Rudolf Virchow Center/DFG Research Center for Experimental Biomedicine, University of Wurzburg, Josef-Schneider Strasse 2, 97080 Wurzburg, Germany.
Immunity. 2015 May 19;42(5):942-52. doi: 10.1016/j.immuni.2015.04.011. Epub 2015 May 12.
CLEC16A variation has been associated with multiple immune-mediated diseases, including type 1 diabetes, multiple sclerosis, systemic lupus erythematosus, celiac disease, Crohn's disease, Addison's disease, primary biliary cirrhosis, rheumatoid arthritis, juvenile idiopathic arthritis, and alopecia areata. Despite strong genetic evidence implicating CLEC16A in autoimmunity, this gene's broad association with disease remains unexplained. We generated Clec16a knock-down (KD) mice in the nonobese diabetic (NOD) model for type 1 diabetes and found that Clec16a silencing protected against autoimmunity. Disease protection was attributable to T cell hyporeactivity, which was secondary to changes in thymic epithelial cell (TEC) stimuli that drive thymocyte selection. Our data indicate that T cell selection and reactivity were impacted by Clec16a variation in thymic epithelium owing to Clec16a's role in TEC autophagy.
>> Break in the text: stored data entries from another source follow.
(** The scan shared by [count] and [replace]: Python looks for the pattern
    from left to right and resumes right after each match, so matches never
    overlap.  [skip] is the number of characters of the current match that
    are still to be stepped over. *)
Fixpoint count_from (sub : string) (skip : nat) (s : string) : nat :=
  match s with
  | EmptyString => 0
  | String _ r =>
      match skip with
      | S k => count_from sub k r
      | O => if startswith sub s
             then S (count_from sub (length sub - 1) r)
             else count_from sub 0 r
      end
  end.

(** [s.count(sub)]; the empty pattern matches between any two characters
    and at both ends. *)
Definition count (sub s : string) : nat :=
  match sub with
  | EmptyString => S (length s)
  | _ => count_from sub 0 s
  end.

Fixpoint replace_from (old new : string) (skip : nat) (s : string) : string :=
  match s with
  | EmptyString => EmptyString
  | String c r =>
      match skip with
      | S k => replace_from old new k r
      | O => if startswith old s
             then new ++ replace_from old new (length old - 1) r
             else String c (replace_from old new 0 r)
      end
  end.

Fixpoint intersperse (new s : string) : string :=
  match s with
  | EmptyString => new
  | String c r => new ++ String c (intersperse new r)
  end.

(** [s.replace(old, new)] *)
Definition replace (old new s : string) : string :=
  match old with
  | EmptyString => intersperse new s
  | _ => replace_from old new 0 s
  end.

(** [s.split()]: the maximal runs of non-whitespace characters.  [cur] is
    the run being read. *)
Fixpoint split_from (cur : string) (s : string) : list string :=
  match s with
  | EmptyString =>
      match cur with EmptyString => [] | _ => [cur] end
  | String c r =>
      if isspace c
      then match cur with
           | EmptyString => split_from EmptyString r
           | _ => cur :: split_from EmptyString r
           end
      else split_from (cur ++ String c EmptyString) r
  end.

Definition split (s : string) : list string := split_from EmptyString s.

(** [x in l] for a list of strings. *)
Definition mem (x : string) (l : list string) : bool :=
  existsb (String.eqb x) l.

(** [c in s] for a character [c] of a string [s]. *)
Fixpoint contains_char (c : ascii) (s : string) : bool :=
  match s with
  | EmptyString => false
  | String d r => Ascii.eqb c d || contains_char c r
  end.

(** [str(n)] and ["%d" % n] for an integer. *)
Definition str_int (n : Z) : string := NilEmpty.string_of_int (Z.to_int n).

End PyStr.

(* ================================================================== *)
(** * The script *)
(* ================================================================== *)

Definition SENTENCE_MARKER : string := "XXX".

Definition TOP_N_WORDS : Z := 10.

(** ** Console *)

(** One argument of a [print] call. *)
Inductive pyarg : Type :=
| AStr (s : string)
| AInt (n : Z)
| ADict (d : list (string * Z)).

(** The console is the list of [print] calls made so far, each with its
    arguments in order. *)
Definition console : Type := list (list pyarg).

(** ** syllablesPerWord *)

Definition diphtohongList : list string :=
  ["oi"; "oy"; "ou"; "ow"; "ai"; "au"; "ay"; "aw"; "oo"; "ie"; "ea"; "ee"].

Definition vowelList : list string := ["a"; "e"; "i"; "o"; "u"; "y"].

Definition specialCases : list string :=
  ["recipe"; "apostrophe"; "catastrophe"; "acne"; "epitome"; "karate";
   "sesame"; "posse"; "vigilante"; "cliche"; "fiance"; "resume"; "middle";
   "the"].

(** Step (1), on the lowercased word: the loop over [vowelList]. *)
Definition count_vowels (word : string) : Z :=
  fold_left (fun wordVowels nextVowel =>
               wordVowels + Z.of_nat (PyStr.count nextVowel word))%Z
            vowelList 0%Z.

(** Step (2): the silent [e]. *)
Definition silent_e (word : string) (wordVowels : Z) : Z :=
  if PyStr.endswith "e" word && negb (PyStr.mem word specialCases)
  then if negb (wordVowels =? 0)%Z then (wordVowels - 1)%Z else wordVowels
  else wordVowels.

(** Step (3): the loop over [diphtohongList]. *)
Definition drop_diphthongs (word : string) (wordVowels : Z) : Z :=
  fold_left (fun wordVowels diphthong =>
               wordVowels - Z.of_nat (PyStr.count diphthong word))%Z
            diphtohongList wordVowels.

(** The function with its three progress messages: the value returned and
    the lines printed. *)
Definition syllablesPerWord_io (word : string) : Z * console :=
  let word := PyStr.lower word in
  let v1 := count_vowels word in
  let out1 := [AStr "(1) total vowels in"; AStr word; AStr ":"; AInt v1] in
  let v2 := silent_e word v1 in
  let out2 := [AStr "(2) after silent e check"; AStr word; AStr ":"; AInt v2] in
  let v3 := drop_diphthongs word v2 in
  let out3 :=
    [AStr "(3) after removing diphthongs: "; AStr word; AStr ":"; AInt v3] in
  (if (v3 =? 0)%Z then 1%Z else v3, [out1; out2; out3]).

Definition syllablesPerWord (word : string) : Z :=
  fst (syllablesPerWord_io word).

(** ** remove_punctuation *)

(** [string.punctuation], the 32 ASCII punctuation characters. *)
Definition punctuation : string :=
  "!" ++ String (ascii_of_nat 34) "#$%&'()*+,-./:;<=>?@[\]^_`{|}~".

Fixpoint remove_punctuation_loop (s_without_punct s : string) : string :=
  match s with
  | EmptyString => s_without_punct
  | String letter r =>
      remove_punctuation_loop
        (if negb (PyStr.contains_char letter punctuation)
         then s_without_punct ++ String letter EmptyString
         else s_without_punct)
        r
  end.

Definition remove_punctuation (s : string) : string :=
  remove_punctuation_loop EmptyString s.

(** ** getData *)

(** The body of the loop over the lines of the input file. *)
Definition normalize_line (nextLine : string) : string :=
  let nextLine := PyStr.rstrip nextLine in
  let nextLine := PyStr.lower nextLine in
  let nextLine := PyStr.replace "mr." "mr" nextLine in
  let nextLine := PyStr.replace "mrs." "mrs" nextLine in
  let nextLine := PyStr.replace "ms." "ms" nextLine in
  let nextLine := PyStr.replace "dr." "dr" nextLine in
  let nextLine := PyStr.replace "st." "st" nextLine in
  let nextLine := PyStr.replace "prof." "prof" nextLine in
  let MARK := " " ++ SENTENCE_MARKER ++ " " in
  let nextLine := PyStr.replace "." MARK nextLine in
  let nextLine := PyStr.replace "?" MARK nextLine in
  let nextLine := PyStr.replace "!" MARK nextLine in
  nextLine.

(** [getData] once the file is open: [INPUT] is the sequence of its lines,
    each with its line break if it has one.  (Asking for the name of an
    existing file comes before and does not touch the text.) *)
Definition getData (INPUT : list string) : string :=
  fold_left (fun fileAsOneString nextLine =>
               fileAsOneString ++ normalize_line nextLine)
            INPUT EmptyString.

(** ** Corpus metrics *)

Definition getNumberOfTotalWords (s : string) : Z :=
  let withOutDelimiters := PyStr.replace SENTENCE_MARKER " " s in
  let wordList := PyStr.split withOutDelimiters in
  Z.of_nat (List.length wordList).

Definition getNumberOfTotalSentences (s : string) : Z :=
  Z.of_nat (PyStr.count SENTENCE_MARKER s).

Definition getNumberOfTotalSyllables_io (s : string) : Z * console :=
  let withOutDelimiters := PyStr.replace SENTENCE_MARKER " " s in
  let words := PyStr.split withOutDelimiters in
  fold_left (fun '(totalSyllables, out) word =>
               let '(n, printed) := syllablesPerWord_io word in
               ((totalSyllables + n)%Z, (out ++ printed)%list))
            words (0%Z, []).

Definition getNumberOfTotalSyllables (s : string) : Z :=
  fst (getNumberOfTotalSyllables_io s).

(** ** Readability formulas *)

(** What the formulas return: the integer [0] of the guard or a float. *)
Inductive pynum : Type :=
| PyInt (n : Z)
| PyFloat (x : float).

(** [float(n)]: the binary64 value nearest to [n]. *)
Definition float_of_int (n : Z) : float :=
  SF2Prim (binary_normalize prec emax n 0 false).

(** [a / b] on integers; [None] is [ZeroDivisionError].  The model is that
    of Python on operands below [2^53] in absolute value, as the counts of
    any text are: there both conversions are exact and the quotient is
    rounded once.  It is not meant beyond: Python rounds the exact quotient
    of larger operands once, where this rounds each operand first, and
    raises [OverflowError] when the quotient exceeds the floats, where this
    gives an infinity.  That a formula raises no exception on
    arbitrary integers is therefore stated for operands below [2^53]. *)
Definition truediv (a b : Z) : option float :=
  if (b =? 0)%Z then None
  else Some (float_of_int a / float_of_int b)%float.

#[warnings="-inexact-float"] Definition compute_FleschReadingEase
  (totalSyllables totalWords totalSentences : Z) : option pynum :=
  if (totalSyllables =? 0)%Z || (totalWords =? 0)%Z || (totalSentences =? 0)%Z
  then Some (PyInt 0)
  else
    match truediv totalWords totalSentences,
          truediv totalSyllables totalWords with
    | Some wps, Some spw =>
        Some (PyFloat (206.835 - (1.015 * wps) - (84.6 * spw))%float)
    | _, _ => None
    end.

#[warnings="-inexact-float"] Definition compute_FleschKincaidGradeLevel
  (totalSyllables totalWords totalSentences : Z) : option pynum :=
  if (totalSyllables =? 0)%Z || (totalWords =? 0)%Z || (totalSentences =? 0)%Z
  then Some (PyInt 0)
  else
    match truediv totalWords totalSentences,
          truediv totalSyllables totalWords with
    | Some wps, Some spw =>
        Some (PyFloat ((0.39 * wps) + (11.8 * spw) - 15.59)%float)
    | _, _ => None
    end.

(** ** Number formatting *)

(** Nearest integer to [n / d] for [0 <= n] and [0 < d], ties to even. *)
Definition div_half_even (n d : Z) : Z :=
  let q := (n / d)%Z in
  let r := (n mod d)%Z in
  if (2 * r <? d)%Z then q
  else if (d <? 2 * r)%Z then (q + 1)%Z
  else if Z.even q then q else (q + 1)%Z.

(** The magnitude of a finite float in hundredths, rounded as the [.2f]
    conversion rounds it: from the exact binary value, ties to even. *)
Definition hundredths (m : positive) (e : Z) : Z :=
  if (0 <=? e)%Z then (100 * Zpos m * 2 ^ e)%Z
  else div_half_even (100 * Zpos m) (2 ^ (- e)).

Definition two_digits (n : Z) : string :=
  (if (n <? 10)%Z then "0" else "") ++ PyStr.str_int n.

Definition sign_text (negative : bool) : string :=
  if negative then "-" else "".

(** The digits of the [.2f] conversion, without padding. *)
Definition fixed2 (x : float) : string :=
  match Prim2SF x with
  | S754_zero s => sign_text s ++ "0.00"
  | S754_infinity s => sign_text s ++ "inf"
  | S754_nan => "nan"
  | S754_finite s m e =>
      let h := hundredths m e in
      sign_text s ++ PyStr.str_int (h / 100) ++ "." ++ two_digits (h mod 100)
  end.

Fixpoint spaces (n : nat) : string :=
  match n with
  | O => EmptyString
  | S k => String " " (spaces k)
  end.

Definition to_float (v : pynum) : float :=
  match v with
  | PyInt n => float_of_int n
  | PyFloat x => x
  end.

(** ["%<width>.2f" % v] *)
Definition format_f2 (width : nat) (v : pynum) : string :=
  let digits := fixed2 (to_float v) in
  spaces (width - length digits) ++ digits.

(** ** The report *)

(** The line break. *)
Definition nl : string := String (ascii_of_nat 10) EmptyString.

(** [report.csv]: [None] while the file does not exist, else its text. *)
Definition csv_file : Type := option string.

Definition file_text (f : csv_file) : string :=
  match f with
  | Some text => text
  | None => EmptyString
  end.

(** Opened with mode ["w"]: whatever the file held is replaced. *)
Definition printReadingLevelReport
  (totalSyllables totalWords totalSentences : Z)
  (readingEase readingLevel : pynum) (report : csv_file) : csv_file :=
  let CSV := EmptyString in
  let CSV :=
    CSV ++ "Syllables, Words, Sentences, Reading Ease, Reading Level" ++ nl in
  let CSV :=
    CSV ++ PyStr.str_int totalSyllables ++ "," ++ PyStr.str_int totalWords
        ++ "," ++ PyStr.str_int totalSentences
        ++ "," ++ format_f2 6 readingEase
        ++ "," ++ format_f2 6 readingLevel ++ nl in
  Some CSV.

(** ** printTopNwords *)

(** A [dict] from words to counts keeps its keys in insertion order, and an
    assignment to a key already present leaves the key where it is. *)
Definition dict : Type := list (string * Z).

Fixpoint dict_get (k : string) (d : dict) : option Z :=
  match d with
  | [] => None
  | (k', v) :: r => if (k =? k')%string then Some v else dict_get k r
  end.

Fixpoint dict_set (k : string) (v : Z) (d : dict) : dict :=
  match d with
  | [] => [(k, v)]
  | (k', v') :: r =>
      if (k =? k')%string then (k, v) :: r else (k', v') :: dict_set k v r
  end.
These findings provide a functional link between human CLEC16A variation and the immune dysregulation that underlies the risk of autoimmunity.
CLEC16A基因变异与多种免疫介导疾病相关,包括1型糖尿病、多发性硬化症、系统性红斑狼疮、乳糜泻、克罗恩病、艾迪生病、原发性胆汁性肝硬化、类风湿性关节炎、青少年特发性关节炎和斑秃。尽管有强有力的遗传学证据表明CLEC16A与自身免疫有关,但该基因与疾病的广泛关联仍无法解释。我们在1型糖尿病的非肥胖糖尿病(NOD)模型中构建了Clec16a基因敲低(KD)小鼠,发现Clec16a基因沉默可预防自身免疫。疾病预防归因于T细胞反应性降低,这是驱动胸腺细胞选择的胸腺上皮细胞(TEC)刺激变化的继发结果。我们的数据表明,由于Clec16a在TEC自噬中的作用,胸腺上皮细胞中的Clec16a变异影响了T细胞选择和反应性。这些发现为人CLEC16A基因变异与自身免疫风险背后的免疫失调之间提供了功能联系。